Lemma parse_each_good l out : (∀ p, Some p ∈ l → ValidString (polData p) = true) → parse_each l = Ok out → Forall good_policy out.
Proof.
  revert out. induction l as [|[p|] l IH]; intros out Hl; cbn [parse_each]; [by intros [= <-]; constructor| |done].
  destruct (Validate p) eqn:Hv; [|done]. destruct (parse_each l) as [ps|] eqn:Hps; [|done]. intros [= <-].
  constructor; [split; [done|by apply Hl, elem_of_cons; left]|]. apply IH; [|done]. intros q Hq. apply Hl, elem_of_cons. by right.
Qed.

Lemma ParsePolicy_good s p : ParsePolicy s = Ok p → good_policy p.
Proof.
  unfold ParsePolicy, ParsePolicies. destruct (parse_each (yaml_documents s)) as [[|q [|q' l]]|e] eqn:Hp; cbn; try done.
  intros [= <-]. apply parse_each_good in Hp; [by inversion Hp|]. intros x. apply yaml_text.
Qed.

Lemma Templates_good : Forall good_policy Templates.
Proof. repeat constructor; vm_compute; reflexivity. Qed.

Lemma Template_good name p : Template name = Some p → good_policy p.
Proof.
  unfold Template. intros [Hin _]%find_some. pose proof Templates_good as Hg. rewrite Forall_forall in Hg. by apply Hg, list_elem_of_In.
Qed.

Lemma Spec_good p s : Spec p = Ok s → Validate p = [] ∧ s = MarshalPolicy p.
Proof. unfold Spec. destruct (Validate p); [|done]. by intros [= <-]. Qed.

(** ** What a route is made of *)
Definition keeps_sound (d d' : ShareDB) : Prop :=
  share_wf d → star share_step d d' ∧ (policies_sound d → policies_sound d').

Lemma share_steps_wf d d' : star share_step d d' → share_wf d → share_wf d'.
Proof. apply star_invariant. intros a b Hs Hwf. by eapply share_step_ok. Qed.

#[local] Instance keeps_sound_preorder : PreOrder keeps_sound.
Proof.
  split; red.
  - intros d _. split; [apply star_refl|done].
  - intros d d1 d2 Ha Hb Hwf. destruct (Ha Hwf) as [S1 P1]. destruct (Hb (share_steps_wf _ _ S1 Hwf)) as [S2 P2].
    split; [by eapply star_trans|auto].
Qed.

Lemma keeps_op {A} (m : share A) w : share_op A m → (∀ d r d', m d = (r, d') → shPolicies d' = shPolicies d) → sdoes keeps_sound (attempt_share m w).
Proof.
  intros Hop Hp. apply sdoes_attempt. intros d r d' Hm _. split.
  - eapply star_step; [by eapply share_step_op|apply star_refl].
  - intros Hs k pp. rewrite (Hp _ _ _ Hm). apply Hs.
Qed.

Ltac same_table := intros d r d'; unfold audience_Create, AddMember, RemoveMember, grant_Create, grant_Revoke, SetDenyClasses, BindIdentityPolicy;
  repeat case_match; by intros [= _ <-].

Lemma keeps_audience now id a w : sdoes keeps_sound (attempt_share (audience_Create now id a) w).
Proof. apply keeps_op; [constructor|same_table]. Qed.
Lemma keeps_AddMember now m w : sdoes keeps_sound (attempt_share (AddMember now m) w).
Proof. apply keeps_op; [constructor|same_table]. Qed.
Lemma keeps_RemoveMember a p w : sdoes keeps_sound (attempt_share (RemoveMember a p) w).
Proof. apply keeps_op; [constructor|same_table]. Qed.
Lemma keeps_grant now id g w : minted id → sgID g = nostr → sdoes keeps_sound (attempt_share (grant_Create now id g) w).
Proof. intros Hid Hg. apply keeps_op; [constructor; [done|by left]|same_table]. Qed.
Lemma keeps_grant_Revoke id t w : sdoes keeps_sound (attempt_share (grant_Revoke id t) w).
Proof. apply keeps_op; [constructor|same_table]. Qed.
Lemma keeps_deny p l w : sdoes keeps_sound (attempt_share (SetDenyClasses p l) w).
Proof. apply keeps_op; [constructor|same_table]. Qed.
Lemma keeps_bind i p w : sdoes keeps_sound (attempt_share (BindIdentityPolicy i p) w).
Proof. apply keeps_op; [constructor|same_table]. Qed.

Lemma keeps_policy_Create now id name v t p w : good_policy p →
  sdoes keeps_sound (attempt_share (policy_Create now id (mkStoredPolicy nostr name v (MarshalPolicy p) t)) w).
Proof.
  intros [Hv Hu]. apply sdoes_attempt. intros d r d' Hm _. split; [eapply star_step; [by eapply share_step_op; [apply op_policy_Create|]|apply star_refl]|].
  revert Hm. unfold policy_Create, PrepareNewSharePolicy. cbn [ppName ppSpec ppID ppUpdatedAt].
  destruct (ValidateSharingName (TrimSpace name)) eqn:Hn; [|by intros [= _ <-]].
  destruct (ValidatePolicySpec _) as [[]|]; [|by intros [= _ <-]]. cbn [mbind result_bind ppID ppName].
  destruct (shPolicies d !! _) eqn:Hk; [by intros [= _ <-]|]. destruct (named_row _ _ _); intros [= _ <-]; [done|].
  intros Hs k pp. cbn [shPolicies set_policies]. intros [[<- <-]|[_ Hpp]]%lookup_insert_Some; [|by apply (Hs k)].
  eexists. by apply policy_of_stored.
Qed.

Lemma keeps_policy_Update id now p w : good_policy p → sdoes keeps_sound (attempt_share (policy_Update id (MarshalPolicy p) now) w).
Proof.
  intros [Hv Hu]. apply sdoes_attempt. intros d r d' Hm _. split; [eapply star_step; [by eapply share_step_op; [apply op_policy_Update|]|apply star_refl]|].
  revert Hm. unfold policy_Update. destruct (ValidatePolicySpec _) as [[]|]; [|by intros [= _ <-]].
  destruct (shPolicies d !! id) as [old|] eqn:Ho; [|by intros [= _ <-]]. intros ->%policy_Get_same Hs k pp. cbn [shPolicies set_policies].
  intros [(-> & x & Hx & ->)|[_ Hk]]%lookup_alter_Some; [|by apply (Hs k)].
  destruct (Hs _ _ Hx) as (po & Hpo). eexists. apply policy_of_stored; [done|done|].
  unfold policy_of, PolicyFromSpec in Hpo. cbn in Hpo. destruct (decodeSpec _) in Hpo; [|done].
  destruct (Validate _) eqn:Hvx in Hpo; [|done]. by apply Validate_spec in Hvx as [? _].
Qed.

(** ** Every route *)
Lemma MintInvite_state M sh now secret who inv a r a' : MintInvite M sh now secret who inv a = (r, a') →
  a' = a ∨ ∃ t r0, ticket_Issue now secret t a = (r0, a').
Proof.
  unfold MintInvite. destruct who as [p|]; [|intros [= _ <-]; by left]. destruct (str_eqb _ _); [intros [= _ <-]; by left|].
  destruct (_ <? 0)%Z; [intros [= _ <-]; by left|].
  intros [(e & Hx & _)|(u & a1 & Hx & Hr)]%bind_inv; assert (Hstay : ∀ r1 a1, (if str_eqb (invAudienceID inv) nostr then mret tt
       else match sh with None => throw (AuthInvalid "no sharing registry") | Some audiences => check (audiences (invAudienceID inv)) ErrNotFound end : auth unit) a = (r1, a1) → a1 = a).
  1,3: intros r1 a2; destruct (str_eqb _ _); [by intros [= _ <-]|]; destruct sh; [apply reads_check|by intros [= _ <-]].
  - left. by eapply Hstay.
  - apply Hstay in Hx as ->. destruct (M _ _); [|injection Hr as _ <-; by left]. right.
    apply bind_inv in Hr as [(e & Ht & _)|(x & a1 & Ht & Hr)]; [eauto|]. apply ret_inv in Hr as [_ ->]. eauto.
Qed.

Lemma ticket_Issue_rows now secret t a r a' : ticket_Issue now secret t a = (r, a') → ∃ m, a' = set_tickets m a.
Proof.
  unfold ticket_Issue. repeat case_match; intros [= _ <-]; try (exists (dbTickets a); by destruct a). by eexists.
Qed.
(* ===== verification/FetchSafety.v ===== *)
(** * What the fetch guard promises

    The ranges are the ones the address registries set aside, in either family and
    in every form an IPv6 address carries an IPv4 one; no connection a client makes
    reaches one of them unless the policy says so, whatever the resolver, the
    network and the servers answer; a fetch ends after the redirects it may follow;
    and a policy allows exactly what its configuration lists. *)

From S2P Require Import Prelude GoStrings UrlFilter NetIP SafeFetch.

Local Open Scope Z_scope.

(** ** Prefixes, by division *)
Definition covers (p : Prefix) (a : Addr) : Prop :=
  0 ≤ pfxBits p ∧
  match pfxAddr p, a with
  | V4 m, V4 n => n / 2 ^ (32 - pfxBits p) = m / 2 ^ (32 - pfxBits p)
  | V6 m _, V6 n _ => n / 2 ^ (128 - pfxBits p) = m / 2 ^ (128 - pfxBits p)
  | _, _ => False
  end.

Definition prefix_wf (p : Prefix) : Prop := addr_wf (pfxAddr p) ∧ Zone (pfxAddr p) = nostr ∧ -1 ≤ pfxBits p ≤ BitLen (pfxAddr p).

Lemma shiftr_lxor_zero n m k : Z.shiftr (Z.lxor n m) k = 0 ↔ Z.shiftr n k = Z.shiftr m k.
Proof.
  rewrite Z.shiftr_lxor. split; [apply Z.lxor_eq|]. intros ->. apply Z.lxor_nilpotent.
Qed.

Lemma land_shiftl x y k : 0 ≤ k → Z.land x (Z.shiftl y k) = Z.shiftl (Z.land (Z.shiftr x k) y) k.
Proof.
  intros Hk. apply Z.bits_inj'. intros i Hi. rewrite Z.land_spec, !Z.shiftl_spec by done.
  destruct (decide (k ≤ i)) as [Hle|Hgt].
  - rewrite Z.land_spec, Z.shiftr_spec by lia. by replace (i - k + k) with i by lia.
  - rewrite !(Z.testbit_neg_r _ (i - k)) by lia. by rewrite andb_false_r.
Qed.

Lemma shiftl_zero x k : 0 ≤ k → Z.shiftl x k = 0 ↔ x = 0.
Proof. intros Hk. rewrite Z.shiftl_mul_pow2 by done. pose proof (Z.pow_pos_nonneg 2 k). nia. Qed.

Lemma mask_zero x w b : 0 ≤ x < 2 ^ w → 0 ≤ b ≤ w →
  Z.land x (Z.shiftl (Z.ones b) (w - b)) = 0 ↔ Z.shiftr x (w - b) = 0.
Proof.
  intros Hx Hb. rewrite land_shiftl, shiftl_zero, Z.land_ones by lia.
  rewrite Z.mod_small; [done|]. rewrite Z.shiftr_div_pow2 by lia. split; [apply Z.div_pos; lia|].
  apply Z.div_lt_upper_bound; [lia|]. rewrite <- Z.pow_add_r by lia. replace (w - b + b) with w by lia. lia.
Qed.

Lemma lxor_range n m w : 0 ≤ w → 0 ≤ n < 2 ^ w → 0 ≤ m < 2 ^ w → 0 ≤ Z.lxor n m < 2 ^ w.
Proof.
  intros Hw Hn Hm. split; [apply Z.lxor_nonneg; lia|].
  assert (Z.lxor n m = Z.lxor n m mod 2 ^ w) as ->; [|apply Z.mod_pos_bound, Z.pow_pos_nonneg; lia].
  apply Z.bits_inj'. intros i Hi. destruct (decide (i < w)) as [Hlt|Hge]; [by rewrite Z.mod_pow2_bits_low|].
  rewrite Z.mod_pow2_bits_high, Z.lxor_spec by lia.
  rewrite <- (Z.mod_small n (2 ^ w)), <- (Z.mod_small m (2 ^ w)), !Z.mod_pow2_bits_high by lia. done.
Qed.

Lemma Contains_covers p a : prefix_wf p → addr_wf a → Zone a = nostr → Contains p a = true ↔ covers p a.
Proof.
  destruct p as [m b]. intros (Hm & Hz & Hb) Ha Hza. unfold Contains, covers, IsValid. cbn [pfxAddr pfxBits] in *.
  rewrite Hza, !andb_true_iff, negb_true_iff, Z.eqb_neq. change (str_eqb nostr nostr = true) with (true = true).
  assert (b ≠ -1 ↔ 0 ≤ b) as Hb' by lia.
  destruct m as [|m|m zm], a as [|n|n zn]; cbn [BitLen addr_wf] in *; rewrite ?Z.eqb_eq; try tauto; try naive_solver.
  - rewrite shiftr_lxor_zero. destruct (decide (0 ≤ b)) as [?|?]; [|tauto].
    rewrite !Z.shiftr_div_pow2 by lia. tauto.
  - destruct (decide (0 ≤ b)) as [?|?]; [|tauto]. unfold mask6.
    rewrite mask_zero, shiftr_lxor_zero, !Z.shiftr_div_pow2 by first [lia|by apply lxor_range]. tauto.
Qed.

(** ** The ranges, by number *)

(** The IPv4 blocks that are not public: 0/8, 10/8, 100.64/10, 127/8, 169.254/16,
    172.16/12, 192.168/16, and everything from 224 up. *)
Definition special_v4 (n : Z) : Prop :=
  n < 2 ^ 24 ∨ 10 * 2 ^ 24 ≤ n < 11 * 2 ^ 24 ∨
  100 * 2 ^ 24 + 64 * 2 ^ 16 ≤ n < 100 * 2 ^ 24 + 128 * 2 ^ 16 ∨
  127 * 2 ^ 24 ≤ n < 128 * 2 ^ 24 ∨
  169 * 2 ^ 24 + 254 * 2 ^ 16 ≤ n < 169 * 2 ^ 24 + 255 * 2 ^ 16 ∨
  172 * 2 ^ 24 + 16 * 2 ^ 16 ≤ n < 172 * 2 ^ 24 + 32 * 2 ^ 16 ∨
  192 * 2 ^ 24 + 168 * 2 ^ 16 ≤ n < 192 * 2 ^ 24 + 169 * 2 ^ 16 ∨
  224 * 2 ^ 24 ≤ n.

- - - - - - -

Every line above that holds "ranges" should be tallied; answer with the total alone.

2